正是马奇的科学性追求,使他的学问有了坚实的根基。也正是由于他坚持不改以理性为宗旨,使他超越了人文学者常见的逻辑不足。同时,马奇又给理性分析注入的人文内涵,使理性不再是冷冰冰的形式主义建构,而充满了对人自身的关怀和悲悯。而人文精神的渗透,又使马奇超越了科学主义的技术崇拜。他对技术至上的嘲讽,对人类社会不确定性的强调,使他的科学观扎根于人类自身的体验和情感。通过这种人文和科学的双向穿梭,马奇打通了科学管理和人际关系的障碍,取得了组织理论的新造诣。经济学家约翰·帕杰特认为,马奇对组织理论的贡献,可以同迈尔斯·戴维斯(Miles Davis)对爵士乐的贡献相媲美。仅这一句评价,就足以在管理思想史上留下足迹。

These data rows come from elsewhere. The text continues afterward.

(** ** Sorting *)

Definition inTurnOrder (a b : Combatant) : Prop := before b a = false.

Lemma before_asym a b : before a b = true → before b a = false.
Proof.
  unfold before. rewrite (Z.eqb_sym (cb_Initiative b)).
  destruct (cb_Initiative a =? cb_Initiative b) eqn:E.
  - unfold String.ltb. rewrite (String.compare_antisym (cb_Name b) (cb_Name a)).
    by destruct (String.compare (cb_Name a) (cb_Name b)).
  - intros H%Z.ltb_lt. apply Z.ltb_ge. lia.
Qed.

Lemma ltb_trans (a b c : string) : String.ltb b a = false → String.ltb c b = false → String.ltb c a = false.
Proof.
  unfold String.ltb. destruct (String.compare c a) eqn:E; try done. intros H1 H2. exfalso.
  destruct (String.compare b a) eqn:E1; [|done|].
  - apply String.compare_eq_iff in E1 as ->. by rewrite E in H2.
  - apply compare_gt_lt in E1. by rewrite (compare_trans_lt _ _ _ E E1) in H2.
Qed.

Lemma inTurnOrder_trans : Transitive inTurnOrder.
Proof.
  intros a b c. unfold inTurnOrder, before.
  destruct (cb_Initiative b =? cb_Initiative a) eqn:E1, (cb_Initiative c =? cb_Initiative b) eqn:E2,
    (cb_Initiative c =? cb_Initiative a) eqn:E3;
    rewrite ?Z.eqb_eq, ?Z.eqb_neq, ?Z.ltb_ge in *; try lia; intros H1 H2.
  by eapply ltb_trans.
Qed.

Lemma insertCombatant_spec c l :
  insertCombatant c l ≡ₚ c :: l ∧
  (StronglySorted inTurnOrder l → StronglySorted inTurnOrder (insertCombatant c l)).
Proof.
  induction l as [|x l [IHp IHs]]; cbn; [by split; [|repeat constructor]|].
  destruct (before x c) eqn:E.
  - split; [rewrite IHp; apply Permutation_swap|]. inversion 1 as [|? ? Hs Hx]; subst.
    constructor; [by apply IHs|]. rewrite IHp. constructor; [by apply before_asym|done].
  - split; [done|]. intros Hs. constructor; [done|]. inversion Hs as [|? ? Hs' Hx]; subst.
    constructor; [done|]. eapply Forall_impl; [exact Hx|]. intros y Hy. by eapply inTurnOrder_trans.
Qed.

Lemma sortCombatants_spec l :
  sortCombatants l ≡ₚ l ∧ StronglySorted inTurnOrder (sortCombatants l).
Proof.
  unfold sortCombatants. induction l as [|c l [IHp IHs]]; cbn; [by split; [|constructor]|].
  destruct (insertCombatant_spec c (foldr insertCombatant [] l)) as [Hp Hs].
  split; [by rewrite Hp, IHp|by apply Hs].
Qed.

Section CombatLaws.
Context {S : Type} `{TxLaws S}.
Implicit Types (s : Session) (store : S).

Lemma commitCombat_Ok now s combat store seq store' :
  wf store → combatOK combat → commitCombat now s combat store = (Ok seq, store') →
  wf store' ∧ (∃ w, GetWorld store (sess_worldID s) = Ok w ∧ seq = world_EventSeq w + 1) ∧
  ∃ doc, GetDocument store' (sess_worldID s) CombatDocumentID = Ok doc ∧
    decodeCombat (doc_Data doc) = Ok combat.
Proof.
  intros Hwf Hc Ht. unfold commitCombat in Ht.
  apply M_bind_Ok in Ht as (q & s1 & Ha & Ht). destruct (AppendEvent_wf _ _ _ _ _ Hwf Ha) as (Hwf1 & Hw & _).
  apply M_bind_Ok in Ht as (d & s2 & Hp & Ht). apply ret_Ok in Ht as [-> ->].
  destruct (PutDocument_wf _ _ _ _ _ Hwf1 Hp) as (Hwf2 & (row & Hrow & _ & _ & _ & Hdata) & _).
  split_and!; [done|done|]. exists row. split; [done|]. cbn in Hdata.
  rewrite (Hdata _ eq_refl). by apply decodeCombat_encode.
Qed.

(** The combat a store holds for a session's world. *)
Definition storedCombat (store : S) s : res Combat :=
  document ← GetDocument store (sess_worldID s) CombatDocumentID; decodeCombat (doc_Data document).

Lemma readCombat_Ok s store c store' :
  readCombat s store = (Ok c, store') ↔ storedCombat store s = Ok c ∧ store' = store.
Proof.
  unfold readCombat, storedCombat. rewrite M_bind_Ok, bind_Ok. split.
  - intros (d & s1 & Hd & Hc). apply lift_Ok in Hd as [Hd ->]. apply ofRes_Ok in Hc as [Hc ->]. eauto.
  - intros [(d & Hd & Hc) ->]. exists d, store. split; [by apply lift_Ok|by apply ofRes_Ok].
Qed.

(** ** Theorems *)

(** Advancing a fight is the turn order's next step, committed and announced.
    Only staff may; when the intent succeeds the store held a running fight with
    combatants, it now holds the same fight one step on, and that very state is
    both the answer and what is published to the world; when it fails nothing has
    changed and nothing is published. *)
Theorem combat_next_advances : ∀ now s intent store,
  wf store →
  let o := handleCombatNext now s intent store in
  match out_result o with
  | Ok r =>
      IsStaff (sess_role s) = true ∧
      ∃ c, storedCombat store s = Ok c ∧ c_Active c = true ∧ c_Combatants c ≠ [] ∧
        storedCombat (out_store o) s = Ok (advance c) ∧ ir_Result r = encodeCombat (advance c) ∧
        out_published o = [toWorld s (ir_Seq r) "combat.update" (c_SceneID c) (encodeCombat (advance c))]
  | Err _ => out_store o = store ∧ out_published o = []
  end.
Proof.
  intros now s intent store Hwf o. subst o. unfold handleCombatNext.
  destruct (IsStaff (sess_role s)); cbn [negb]; [|done]. unfold finishCombat.
  destruct (runTx _ store) as [[[c seq]|e] store'] eqn:Et; cbn.
  2:{ apply runTx_Err in Et as ->. done. }
  apply (proj1 (runTx_Ok _ _ _ _)) in Et. unfold nextTx in Et.
  apply M_bind_Ok in Et as (loaded & s1 & Hr & Et). apply readCombat_Ok in Hr as [Hr ->].
  apply M_bind_Ok in Et as (u & s1 & Hg & Et). apply ofRes_Ok in Hg as [Hg ->]. apply guard_res_Ok in Hg.
  apply andb_prop in Hg as [Hact Hne%negb_true_iff].
  apply M_bind_Ok in Et as (q & s1 & Hc & Et). apply ret_Ok in Et as [[= -> ->] ->].
  assert (combatOK loaded) as HOK.
  { unfold storedCombat in Hr. apply bind_Ok in Hr as (d & _ & Hd). by eapply decodeCombat_OK. }
  apply commitCombat_Ok in Hc as (_ & _ & doc & Hdoc & Hdec); [|done|by apply advance_OK].
  split; [done|]. exists loaded. split_and!; try done.
  - by destruct (c_Combatants loaded).
  - unfold storedCombat. rewrite Hdoc. exact Hdec.
  - assert (c_Active (advance loaded) = true ∧ c_SceneID (advance loaded) = c_SceneID loaded) as [-> ->]; [|done].
    unfold advance. by destruct (_ <=? _).
Qed.
End CombatLaws.

(** Every combatant gets one turn per round.  From a turn within the order,
    after [k] steps the turn is [k] places further round the order, the round has
    gone up by the number of times the order was passed, and nobody has been
    added, lost or moved; so a whole round returns to the same combatant. *)
Theorem turns_go_round : ∀ c k,
  let n := Z.of_nat (length (c_Combatants c)) in
  0 ≤ c_Turn c < n → n ≤ max_int64 → 0 ≤ c_Round c →
  c_Round c + (c_Turn c + Z.of_nat k) / n ≤ max_int64 →
  let c' := Nat.iter k advance c in
  c_Turn c' = (c_Turn c + Z.of_nat k) `mod` n ∧
  c_Round c' = c_Round c + (c_Turn c + Z.of_nat k) / n ∧
  c_Combatants c' = c_Combatants c.
Proof.
  intros c k n Ht Hn Hr0. induction k as [|k IH]; intros Hr.
  { cbn. rewrite Z.add_0_r in *. rewrite Z.mod_small, Z.div_small in * by lia. split_and!; [done|lia|done]. }
  replace (c_Turn c + Z.of_nat (S k)) with (c_Turn c + Z.of_nat k + 1) in * by lia.
  rewrite div_succ in * by lia. destruct IH as (IHt & IHr & IHc).
  { destruct (_ =? _); lia. }
  cbn zeta in *. cbn [Nat.iter nat_rect]. set (d := Nat.iter k advance c) in *.
  destruct (advance_turns d (c_Turn c + Z.of_nat k) n) as (H1 & H2 & H3);
    [by rewrite IHc|lia|done|lia|]. split_and!; [exact H1| |exact (eq_trans H3 IHc)].
  etrans; [exact H2|]. rewrite IHr. destruct (_ =? _); [|lia]. rewrite wrap64_id; [lia|].
  assert (0 ≤ (c_Turn c + Z.of_nat k) / n) by (apply Z.div_pos; lia).
  unfold in_int64, min_int64, max_int64 in *. lia.
Qed.

(** The order of a new fight is fair.  The combatants are the tokens of the
    scene, each exactly once, sorted by falling initiative and then by name. *)
Theorem combat_start_sorted : ∀ {S G} `{Tx S} `{DiceSource G} `{Unicode} now (s : Session)
    sceneID formula (g : G) (store : S) c seq store',
  startTx now s sceneID formula g store = (Ok (c, seq), store') →
  ∃ tokens, ListDocuments store (sess_worldID s) (ofKindIn "token" sceneID maxCombatants) = Ok tokens ∧
    tokens ≠ [] ∧
    (λ x, (cb_ID x, cb_Name x)) <$> c_Combatants c ≡ₚ (λ t, (doc_ID t, doc_Name t)) <$> tokens ∧
    StronglySorted (λ a b, cb_Initiative b < cb_Initiative a ∨
      (cb_Initiative a = cb_Initiative b ∧ String.ltb (cb_Name b) (cb_Name a) = false)) (c_Combatants c) ∧
    c_Active c = true ∧ c_Round c = 1 ∧ c_Turn c = 0.
Proof.
  intros S G HT HD HU now s sceneID formula g store c seq store' Ht. unfold startTx in Ht.
  apply M_bind_Ok in Ht as (tokens & s1 & Hl & Ht). apply lift_Ok in Hl as [Hl ->].
  apply M_bind_Ok in Ht as (u & s1 & Hg & Ht). apply ofRes_Ok in Hg as [Hg ->]. apply guard_res_Ok in Hg.
  apply M_bind_Ok in Ht as (cs & s1 & Hcs & Ht). apply ofRes_Ok in Hcs as [Hcs ->].
  apply M_bind_Ok in Ht as (q & s1 & _ & Ht). apply ret_Ok in Ht as [[= -> ->] ->].
  destruct (sortCombatants_spec cs) as [Hp Hs]. exists tokens. cbn. split_and!; try done.
  - by destruct tokens.
  - rewrite Hp. clear -Hcs. revert g cs Hcs. induction tokens as [|t tokens IH]; intros g cs Hcs; cbn in Hcs.
    { by injection Hcs as <-. }
    apply bind_Ok in Hcs as ([r g'] & _ & Hcs). apply bind_Ok in Hcs as (rest & Hrest & [= <-]).
    cbn. f_equiv. by eapply IH.
  - clear -Hs. induction Hs as [|a l Hs IH Ha]; constructor; [done|].
    eapply Forall_impl; [exact Ha|]. intros b. unfold inTurnOrder, before.
    destruct (cb_Initiative b =? cb_Initiative a) eqn:E.
    + apply Z.eqb_eq in E. intros Hb. right. split; [done|exact Hb].
    + apply Z.eqb_neq in E. intros Hb%Z.ltb_ge. left. lia.
Qed.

在技术至上的美国,马奇强调人文。假如马奇来到人文底蕴丰厚的中国,恐怕就会掉转方向强调科学。他在课堂上大讲堂吉诃德,但并不是希望人人都成为堂吉诃德。按他自己的说法,在美国的社会情境中,他要把经理和企业家推向堂吉诃德;但万一这些人都跑到堂吉诃德那一边,他就要掉头把这些人再拉回来。马奇的这种自我认知,正反映出知识分子在社会中应有的作用。所以,看马奇的著作,得其意而忘其言,会其神而弃其形,可能是正道。